Bea Gold,
Tell Me a Story:
Stories from a Childhood in Old New York

(Outskirts, 2012)

This is a large (coffee table) book of stories and color paintings. The author, Bea Gold, joined a class for older Americans with the goal of facilitating the students to write about their lives. Gold was already a painter and woodcut artist, so combining the two media was a natural for her. The target audience for these vignettes, 36 in all, is the author's grandchildren, yet it can be enjoyed by anyone as a work of folk art and story-telling.

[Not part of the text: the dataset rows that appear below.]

(* ===== verification/UTestLib.v ===== *)
(** What the tests of user/usertests.c share: the calls with the types of
    user/user.h, the check that ends a test, and the loops.  Every test runs in a process
    of its own, so that the array [buf] is all zeros when it starts. *)
From stdpp Require Import base list strings.
From Stdlib Require Import ZArith Lia ZifyBool Ascii.
From S2P Require Import Prelude Fcntl Memory KPrintf State User Ulib UPrintf UProgs.

Local Open Scope Z_scope.

Definition BUFSZ : Z := (MAXOPBLOCKS + 2) * BSIZE.
Definition buf0 : list Z := replicate (Z.to_nat BUFSZ) 0.

Definition fork : U Z := sys SFork.
Definition wait : U (Z * Z) := sys SWait.
Definition wait0 : U unit := call SWait.
Definition pipe : U (Z * (Z * Z)) := sys SPipe.
Definition read (fd n : Z) : U (Z * list Z) := sys (SRead fd n).
Definition write (fd : Z) (bs : list Z) : U Z := sys (SWrite fd bs).
Definition open (path : list Z) (mode : Z) : U Z := sys (SOpen path mode).
Definition close (fd : Z) : U unit := call (SClose fd).
Definition unlink (path : list Z) : U Z := sys (SUnlink path).
Definition link (old new : list Z) : U Z := sys (SLink old new).
Definition mkdir (path : list Z) : U Z := sys (SMkdir path).
Definition chdir (path : list Z) : U Z := sys (SChdir path).
Definition exec (path : list Z) (argv : list (list Z)) : U Z := sys (SExec path argv).
Definition kill (pid : Z) : U unit := call (SKill pid).
Definition pause (n : Z) : U unit := call (SPause n).
(** An access at an address *)
Definition load (a w : Z) : U Z := sys (SLoad a w).
Definition store (a w v : Z) : U unit := call (SStore a w v).

(** [%s] *)
Definition vs (s : list Z) : varg := VStr (Some s).

(** [if(b){ printf(fmt, ...); exit(1); }] *)
Definition die_if (b : bool) (fmt : string) (ap : list varg) : U unit :=
  if b then printf fmt ap ;; UExit 1 else mret tt.

(** [for(;;) ;] *)
Definition spin (fuel : nat) : U unit := uloop fuel (fun _ : unit => mret (inl tt)) tt.

(** A child that runs [child] and exits; the result is its pid.  [msg] is for a failing fork. *)
Definition fork_child (msg : string) (ap : list varg) (child : U unit) : U Z :=
  pid ← fork;
  die_if (pid <? 0) msg ap ;;
  if pid =? 0 then child ;; UExit 0 else mret pid.

(** [x = buf[i]]; a [char] is unsigned on RISC-V. *)
Definition at_ (a : list Z) (i : Z) : U Z := from_option_U (a !! Z.to_nat i).

(** The bytes read() stored at the start of [a] *)
Definition got (a bs : list Z) : U (list Z) := from_option_U (astore a 0 bs).

(** A loop over [l] with loop variables [st] *)
Fixpoint ufold {A St} (l : list A) (body : A -> St -> U St) (st : St) : U St :=
  match l with [] => mret st | a :: l' => st ← body a st; ufold l' body st end.

(** The addresses [a], [a + step], ... below [a + len] *)
Definition addr_range (a len step : Z) : list Z :=
  (fun k => a + k * step) <$> seqZ 0 ((len + step - 1) / step).
(** ** Large files and full disks *)

(** Writes larger than the log: 499 bytes and then 471 more each time *)
Definition bigwrite (s : list Z) : U unit :=
  _ ← unlink (lit "bigwrite");
  ufor_ (addr_range 499 ((MAXOPBLOCKS + 2) * BSIZE - 499) 471) (fun sz =>
    fd ← open (lit "bigwrite") (Z.lor O_CREATE O_RDWR);
    die_if (fd <? 0) "%s: cannot create bigwrite\n" [vs s] ;;
    ufor_ (seqZ 0 2) (fun _ =>
      cc ← write fd (take (Z.to_nat sz) buf0);
      die_if (negb (cc =? sz)) "%s: write(%d) ret %d\n" [vs s; VInt sz; VInt cc]) ;;
    close fd ;;
    _ ← unlink (lit "bigwrite");
    mret tt).

Definition bigfile_N : Z := 20.
Definition bigfile_SZ : Z := 600.

Definition bigfile_write (s : list Z) (fd i : Z) (buf : list Z) : U (list Z) :=
  buf ← from_option_U (memset buf 0 i bigfile_SZ);
  n ← write fd (take (Z.to_nat bigfile_SZ) buf);
  die_if (negb (n =? bigfile_SZ)) "%s: write bigfile failed\n" [vs s] ;;
  mret buf.

(** The loop variables are [buf], [i] and [total]. *)
Definition bigfile_read (s : list Z) (fd : Z) (st : list Z * Z * Z) : U (list Z * Z * Z + Z) :=
  let '(buf, i, total) := st in
  '(cc, bs) ← read fd (bigfile_SZ / 2);
  buf ← got buf bs;
  die_if (cc <? 0) "%s: read bigfile failed\n" [vs s] ;;
  if cc =? 0 then mret (inr total)
  else
    die_if (negb (cc =? bigfile_SZ / 2)) "%s: short read bigfile\n" [vs s] ;;
    x ← at_ buf 0;
    y ← at_ buf (bigfile_SZ / 2 - 1);
    die_if (negb (x =? i / 2) || negb (y =? i / 2)) "%s: read bigfile wrong data\n" [vs s] ;;
    mret (inl (buf, i + 1, total + cc)).

Definition bigfile (fuel : nat) (s : list Z) : U unit :=
  _ ← unlink (lit "bigfile.dat");
  fd ← open (lit "bigfile.dat") (Z.lor O_CREATE O_RDWR);
  die_if (fd <? 0) "%s: cannot create bigfile" [vs s] ;;
  buf ← ufold (seqZ 0 bigfile_N) (bigfile_write s fd) buf0;
  close fd ;;
  fd ← open (lit "bigfile.dat") 0;
  die_if (fd <? 0) "%s: cannot open bigfile\n" [vs s] ;;
  total ← uloop fuel (bigfile_read s fd) (buf, 0, 0);
  close fd ;;
  die_if (negb (total =? bigfile_N * bigfile_SZ)) "%s: read bigfile wrong total\n" [vs s] ;;
  _ ← unlink (lit "bigfile.dat");
  mret tt.

(** A directory with indirect blocks *)
Definition bigdir_N : Z := 500.
Definition bigdir_name (i : Z) : list Z := [ch "x"; ch "0" + i / 64; ch "0" + i mod 64].

Definition bigdir (s : list Z) : U unit :=
  _ ← unlink (lit "bd");
  fd ← open (lit "bd") O_CREATE;
  die_if (fd <? 0) "%s: bigdir create failed\n" [vs s] ;;
  close fd ;;
  ufor_ (seqZ 0 bigdir_N) (fun i =>
    let name := bigdir_name i in
    r ← link (lit "bd") name;
    die_if (negb (r =? 0)) "%s: bigdir i=%d link(bd, %s) failed\n" [vs s; VInt i; vs name]) ;;
  _ ← unlink (lit "bd");
  ufor_ (seqZ 0 bigdir_N) (fun i =>
    r ← unlink (bigdir_name i);
    die_if (negb (r =? 0)) "%s: bigdir unlink failed" [vs s]).
Lemma match_from_iff re text :
  match_from re text = true <-> exists pre text', cstr text = pre ++ text' /\ starts re text'.
Proof.
  induction text as [| x text IH]; cbn [match_from].
  - destruct (matchhere re []) eqn:E; split; try done.
    + intros _; exists [], []; split; [done |]; by apply matchhere_iff in E.
    + intros (pre & t & Hc & Hs); symmetry in Hc; apply app_nil in Hc as [-> ->].
      change [] with (cstr []) in Hs; apply matchhere_iff in Hs; congruence.
  - destruct (matchhere re (x :: text)) eqn:E.
    { split; [| done]; intros _; apply matchhere_iff in E; by exists [], (cstr (x :: text)). }
    assert (Hno : ~ starts re (cstr (x :: text))) by (rewrite <- matchhere_iff; congruence).
    cbn [cstr] in *; destruct (x =? 0); cbn [negb].
    + split; [done |]; intros (pre & t & Hc & Hs); symmetry in Hc; apply app_nil in Hc as [-> ->]; done.
    + rewrite IH; split; intros (pre & t & Hc & Hs).
      * exists (x :: pre), t; split; [simpl; congruence | done].
      * destruct pre as [| y pre]; [simpl in Hc; subst t; done |]; injection Hc as <- Hc; by exists pre, t.
Qed.

Lemma match_iff re text :
  match_ re text = true <->
  if chr re =? ch "^" then starts (tl re) (cstr text)
  else exists pre text', cstr text = pre ++ text' /\ starts re text'.
Proof. unfold match_; destruct (chr re =? ch "^"); [apply matchhere_iff | apply match_from_iff]. Qed.

(** C28: match(re, text) decides the language of the pattern: a pattern that begins
    with ^ must match at the start of the text, any other one somewhere in it;
    c* is any number of characters that fit c, . fits every character, and a $
    at the end of the pattern is the end of the text. *)
Theorem match_spec (re text : list Z) :
  match_ re text = true <->
  if chr re =? ch "^" then starts (tl re) (cstr text)
  else exists pre text', cstr text = pre ++ text' /\ starts re text'.
Proof. apply match_iff. Qed.

(** ** Lines *)

(** The complete lines of a text, without their newlines, and what follows the
    last newline; [cur] is the line so far. *)
Fixpoint chop (cur text : list Z) : list (list Z) * list Z :=
  match text with
  | [] => ([], cur)
  | c :: text' =>
      if c =? 10 then let '(ls, r) := chop [] text' in (cur :: ls, r) else chop (cur ++ [c]) text'
  end.

(** What grep prints for these lines. *)
Definition selected (pattern : list Z) (ls : list (list Z)) : list Z :=
  concat (map (fun l => if match_ pattern l then l ++ [10] else []) ls).

Lemma chop_app cur a b :
  chop cur (a ++ b) = let '(ls, r) := chop cur a in let '(ls', r') := chop r b in (ls ++ ls', r').
Proof.
  revert cur; induction a as [| c a IH]; intros cur; simpl; [by destruct (chop cur b) |].
  destruct (c =? 10); [| apply IH]; rewrite IH; destruct (chop [] a) as [ls r]; by destruct (chop r b).
Qed.

Lemma chop_no_newline cur a : 10 ∉ a -> chop cur a = ([], cur ++ a).
Proof.
  revert cur; induction a as [| c a IH]; intros cur Ha; simpl; [by rewrite app_nil_r |].
  replace (c =? 10) with false by (apply not_elem_of_cons in Ha; lia).
  rewrite IH by set_solver; by rewrite <- app_assoc.
Qed.

Lemma chop_rest cur a : 10 ∉ cur -> 10 ∉ (chop cur a).2.
Proof.
  revert cur; induction a as [| c a IH]; intros cur Hc; simpl; [done |].
  destruct (Z.eqb_spec c 10).
  - specialize (IH [] ltac:(set_solver)); destruct (chop [] a); done.
  - apply IH; set_solver.
Qed.

Lemma chop_elem cur a x : x ∈ (chop cur a).2 -> x ∈ cur ++ a.
Proof.
  revert cur; induction a as [| c a IH]; intros cur; simpl; [by rewrite app_nil_r |].
  destruct (c =? 10).
  - specialize (IH []); destruct (chop [] a) as [ls r]; simpl in *; set_solver.
  - intros Hx; apply IH in Hx; set_solver.
Qed.

(** The next line of a text. *)
Lemma strchr_newline t junk :
  0 ∉ t ->
  match strchr (t ++ 0 :: junk) 10 with
  | None => 10 ∉ t
  | Some k => exists t', t = take k t ++ 10 :: t' /\ 10 ∉ take k t /\ (k < length t)%nat
  end.
Proof.
  induction t as [| c t IH]; intros Hz; simpl; [set_solver |].
  replace (c =? 0) with false by (apply not_elem_of_cons in Hz; lia).
  destruct (Z.eqb_spec c 10) as [-> | Hc]; simpl.
  - exists t; split; [done |]; split; [set_solver | lia].
  - specialize (IH ltac:(set_solver)); destruct (strchr (t ++ 0 :: junk) 10) as [k |]; simpl.
    + destruct IH as (t' & Ht & Hn & Hk); exists t'; split; [by rewrite <- Ht |]; split; [| lia].
      rewrite not_elem_of_cons; done.
    + rewrite not_elem_of_cons; done.
Qed.

Lemma match_cstr re text : match_ re text = match_ re (cstr text).
Proof. apply eq_iff_eq_true; rewrite !match_iff; by rewrite cstr_idem. Qed.

(** ** The loops *)

Definition printed (w : tty) (out : list Z) : tty := mktty (t_in w) (t_sizes w) (t_out w ++ out).

Lemma printed_nil w : printed w [] = w.
Proof. destruct w; unfold printed; simpl; by rewrite app_nil_r. Qed.

Lemma printed_app w a b : printed (printed w a) b = printed w (a ++ b).
Proof. unfold printed; simpl; by rewrite app_assoc. Qed.

(** A turn on a text that has a newline. *)
Lemma grep_line_run pattern line t junk buf p w :
  10 ∉ line -> 0 ∉ line -> drop p buf = line ++ 10 :: t ++ 0 :: junk ->
  strchr (drop p buf) 10 = Some (length line) ->
  exists buf', run tty_serve (grep_line pattern (buf, p)) w =
      Done (inl (buf', S (p + length line))) (printed w (if match_ pattern line then line ++ [10] else [])) /\
    drop (S (p + length line)) buf' = t ++ 0 :: junk /\ length buf' = length buf.
Proof.
  intros Hn Hz Hd Hs; unfold grep_line; rewrite Hs.
  assert (Hp : (p + length line < length buf)%nat).
  { apply (f_equal length) in Hd; rewrite length_drop, length_app in Hd; simpl in Hd; lia. }
  assert (Hset : forall x, drop p (<[(p + length line)%nat := x]> buf) = line ++ x :: t ++ 0 :: junk).
  { intros x; rewrite drop_insert_ge, Hd by lia; replace (p + length line - p)%nat with (length line + 0)%nat by lia.
    by rewrite insert_app_r. }
  assert (Hrest : forall x, drop (S (p + length line)) (<[(p + length line)%nat := x]> buf) = t ++ 0 :: junk).
  { intros x; rewrite drop_insert_lt by lia; replace (S (p + length line)) with (p + (length line + 1))%nat by lia.
    rewrite <- drop_drop, Hd, drop_app_add; done. }
  rewrite match_cstr, Hset, cstr_app_nul by done.
  destruct (match_ pattern line).
  - exists (<[(p + length line)%nat := 10]> (<[(p + length line)%nat := 0]> buf)).
    rewrite run_sys; split; [| split; [| by rewrite !length_insert]].
    + cbn -[take drop]; unfold printed; do 2 f_equal.
      rewrite list_insert_insert_eq, Hset; replace (p + length line + 1 - p)%nat with (length line + 1)%nat by lia.
      by rewrite take_app_add.
    + by rewrite list_insert_insert_eq, Hrest.
  - exists (<[(p + length line)%nat := 0]> buf); split; [by rewrite printed_nil |].
    split; [apply Hrest | by rewrite length_insert].
Qed.
Lemma tw_sbrk0 w : 0 <= tw_free w -> run tw_serve (sbrk 0) w = Done (tw_brk w) w.
Proof.
  intros Hf; rewrite tw_sbrk; change (0 / PGSIZE) with 0; replace (0 <=? tw_free w) with true by lia.
  rewrite Z.sub_0_r, Z.add_0_r; by destruct w.
Qed.

(** ** Counting the free pages *)

Lemma countfree_loop fuel n w : (Z.to_nat (tw_free w) < fuel)%nat -> 0 <= tw_free w -> 0 <= tw_brk w ->
  run tw_serve (uloop fuel countfree_turn n) w =
  Done (n + tw_free w) (mktw (tw_res w) 0 (tw_brk w + tw_free w * PGSIZE) (tw_out w)).
Proof.
  revert n w; induction fuel as [| fuel IH]; intros n w Hf Hfree Hbrk; [lia |]; rewrite run_uloop.
  assert (Ht : run tw_serve (countfree_turn n) w =
    if 1 <=? tw_free w then Done (inl (n + 1)) (mktw (tw_res w) (tw_free w - 1) (tw_brk w + PGSIZE) (tw_out w))
    else Done (inr n) w).
  { unfold countfree_turn; rewrite run_bind, tw_sbrk; change (PGSIZE / PGSIZE) with 1.
    destruct (1 <=? tw_free w); [| done].
    rewrite (proj2 (Z.eqb_neq (tw_brk w) SBRK_ERROR)); [done | unfold SBRK_ERROR; lia]. }
  rewrite Ht; destruct (Z.leb_spec 1 (tw_free w)) as [Hpos | Hzero].
  - rewrite IH by (unfold PGSIZE; simpl; lia); cbn [tw_res tw_free tw_brk tw_out].
    replace (n + 1 + (tw_free w - 1)) with (n + tw_free w) by lia.
    by replace (tw_brk w + PGSIZE + (tw_free w - 1) * PGSIZE) with (tw_brk w + tw_free w * PGSIZE) by lia.
  - assert (E : tw_free w = 0) by lia; rewrite E, Z.mul_0_l, !Z.add_0_r; destruct w; simpl in *; by subst.
Qed.

Lemma countfree_run fuel w : (Z.to_nat (tw_free w) < fuel)%nat -> 0 <= tw_free w < 2 ^ 19 -> 0 <= tw_brk w ->
  run tw_serve (countfree fuel) w = Done (tw_free w) w.
Proof.
  intros Hf Hfree Hbrk; unfold countfree; erewrite run_done by (apply tw_sbrk0; lia).
  erewrite run_done by (apply countfree_loop; [done | lia | done]).
  set (w1 := mktw _ 0 _ _); erewrite run_done by (by apply tw_sbrk0).
  assert (Hi : i32 (u64 (- (tw_brk w1 - tw_brk w))) = - (tw_free w * PGSIZE)).
  { unfold w1; simpl; unfold i32, u64, PGSIZE; rewrite Z.add_comm, <- Zplus_mod_idemp_r.
    rewrite <- (Znumtheory.Zmod_div_mod (2 ^ 32) (2 ^ 64)) by (try lia; by exists (2 ^ 32)).
    rewrite Zplus_mod_idemp_r, Z.mod_small; lia. }
  assert (Hd : - (tw_free w * PGSIZE) / PGSIZE = - tw_free w)
    by (rewrite <- Z.mul_opp_l; apply Z.div_mul; done).
  rewrite Hi, run_bind, tw_sbrk, Hd; unfold w1; simpl; replace (- tw_free w <=? 0) with true by lia.
  replace (0 - - tw_free w) with (tw_free w) by lia.
  replace (tw_brk w + tw_free w * PGSIZE + - (tw_free w * PGSIZE)) with (tw_brk w) by lia; by destruct w.
Qed.

(** ** What it prints *)

Definition bytes_ok (s : list Z) : Prop := Forall (fun c => 0 <= c < 256) s.

Lemma u8_id s : bytes_ok s -> u8 <$> s = s.
Proof. induction 1 as [| c s Hc _ IH]; [done |]; cbn [fmap list_fmap]; unfold u8 at 1; rewrite Z.mod_small by lia; by f_equal. Qed.

Lemma tw_printf fmt ap out w :
  vformat (length (lit fmt)) (lit fmt) ap false = Some out -> bytes_ok out -> run tw_serve (printf fmt ap) w = Done tt (tw_puts w out).
Proof. intros E Hb; unfold printf; rewrite (tw_vprintf _ _ out) by exact E; by rewrite u8_id. Qed.

(** A name that printf() prints as it is *)
Definition plain (s : list Z) : Prop := cstr s = s /\ bytes_ok s.

#[export] Instance plain_dec s : Decision (plain s).
Proof. unfold plain, bytes_ok; apply _. Defined.

(** The line of a test *)
Definition test_line (s : list Z) (st : Z) : list Z :=
  lit "test " ++ s ++ lit ": " ++ (if st =? 0 then lit "OK\n" else lit "FAILED\n").

(** The lines of a run that stops at the first failure *)
Fixpoint tests_report (names : list (list Z)) (rs : list (Z * Z)) : list Z :=
  match names, rs with
  | s :: names', (st, _) :: rs' =>
      test_line s st ++ (if st =? 0 then tests_report names' rs' else lit "SOME TESTS FAILED\n")
  | _, _ => []
  end.

(** ** Running the tests *)

Definition passes (rs : list (Z * Z)) : bool := forallb (fun r => r.1 =? 0) rs.
Definition lost (rs : list (Z * Z)) : Z := foldr (fun r n => r.2 + n) 0 rs.

(** [rs] is what is left to come after pages were lost. *)
Definition after (w : tworld) (n : Z) (rs : list (Z * Z)) (w' : tworld) : Prop :=
  tw_res w' = rs /\ tw_free w' = tw_free w - n /\ tw_brk w' = tw_brk w.
Lemma parses_bind {A B} (m : P A) (f : A -> P B) ps l l' Q Q' :
  parses m ps l Q -> (forall a ps', toks ps' l -> Q a -> parses (f a) ps' l' Q') -> parses (m ≫= f) ps l' Q'.
Proof.
  intros (a & ps' & Hm & Hl & HQ) Hf; destruct (Hf a ps' Hl HQ) as (b & ps'' & Hb & Hl' & HQ').
  exists b, ps''; split; [| done]; unfold mbind, P_bind; by rewrite Hm.
Qed.

Lemma parses_ret {A} (a : A) ps l (Q : A -> Prop) : toks ps l -> Q a -> parses (mret a) ps l Q.
Proof. intros; by exists a, ps. Qed.

(** The next token, if any, is a symbol of [cs]. *)
Definition follow (cs : list Z) (l : list token) : Prop :=
  l = [] \/ exists c l', l = sym c :: l' /\ c ∈ cs.

Lemma parses_peek toks0 ps l :
  toks ps l -> parses (ppeek text toks0) ps l
    (fun b => b = match l with [] => false | (_, w) :: _ => has_char toks0 (hd 0 w) end).
Proof.
  intros H; exists (match l with [] => false | (_, w) :: _ => has_char toks0 (hd 0 w) end), (skip text ps).
  split; [| split; [by apply toks_skip | done]]; unfold ppeek; rewrite peek_head by done.
  destruct l as [| [tok w] l].
  - inversion H as [? ? Hs |]; subst; rewrite Hs, drop_ge by lia; done.
  - destruct (toks_head _ _ _ _ H) as [r ->]; done.
Qed.

Lemma parses_token ps tok w l :
  toks ps ((tok, w) :: l) -> parses (ptoken text) ps l
    (fun '(tok', qe) => tok' = tok /\ slice qe = w /\ (tok = ch "a" -> word_span qe)).
Proof.
  intros H; inversion H as [| ? ? qe ps' ? Hps Hg Ht Hl]; subst; exists (tok, qe), ps'.
  split; [unfold ptoken; by rewrite Hg |]; split; [done |]; split_and!; [done | done |].
  intros ->; by eapply word_token.
Qed.

Lemma parses_no_token ps : toks ps [] -> parses (ptoken text) ps [] (fun '(tok, _) => tok = 0).
Proof.
  intros H; inversion H as [? Hps Hs |]; subst.
  destruct (gettoken text ps) as [[tok qe] ps'] eqn:Hg; exists (tok, qe), ps'.
  destruct (gettoken_view _ _ _ _ Hps Hg) as (Hq & He & Ht & Hp & _).
  assert (Hd : drop (skip text ps) text = []) by (rewrite Hs; apply drop_ge; lia); rewrite Hd in Ht, He; simpl in *.
  split; [unfold ptoken; by rewrite Hg |]; split; [| done].
  rewrite Hp, He, Nat.add_0_r, Hq, skip_idem, Hs; constructor; [lia |].
  pose proof (skip_le text len ltac:(lia)); pose proof (skip_ge text len); lia.
Qed.

Definition redir_source (r : redir) : list Z * Z * Z := let '(f, mode, fd) := r in (slice f, mode, fd).
Definition redirs_ok (rs : list redir) : Prop := Forall (fun r => word_span r.1.1) rs.

Definition no_redir (l : list token) : Prop :=
  match l with [] => True | (_, w) :: _ => has_char (lit "<>") (hd 0 w) = false end.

The stories include several portraits and descriptions of people: there is "Grandpa" with a little girl in his lap, who taught the young Gold to play cards and patiently let her play with his engraved pocketwatch when he came to visit. Sadly, in a later story, Grandpa is dying. He wants the author to take his watch but she refuses, because taking it would mean she was acknowledging his death. But the next day he passes away and the watch is gone.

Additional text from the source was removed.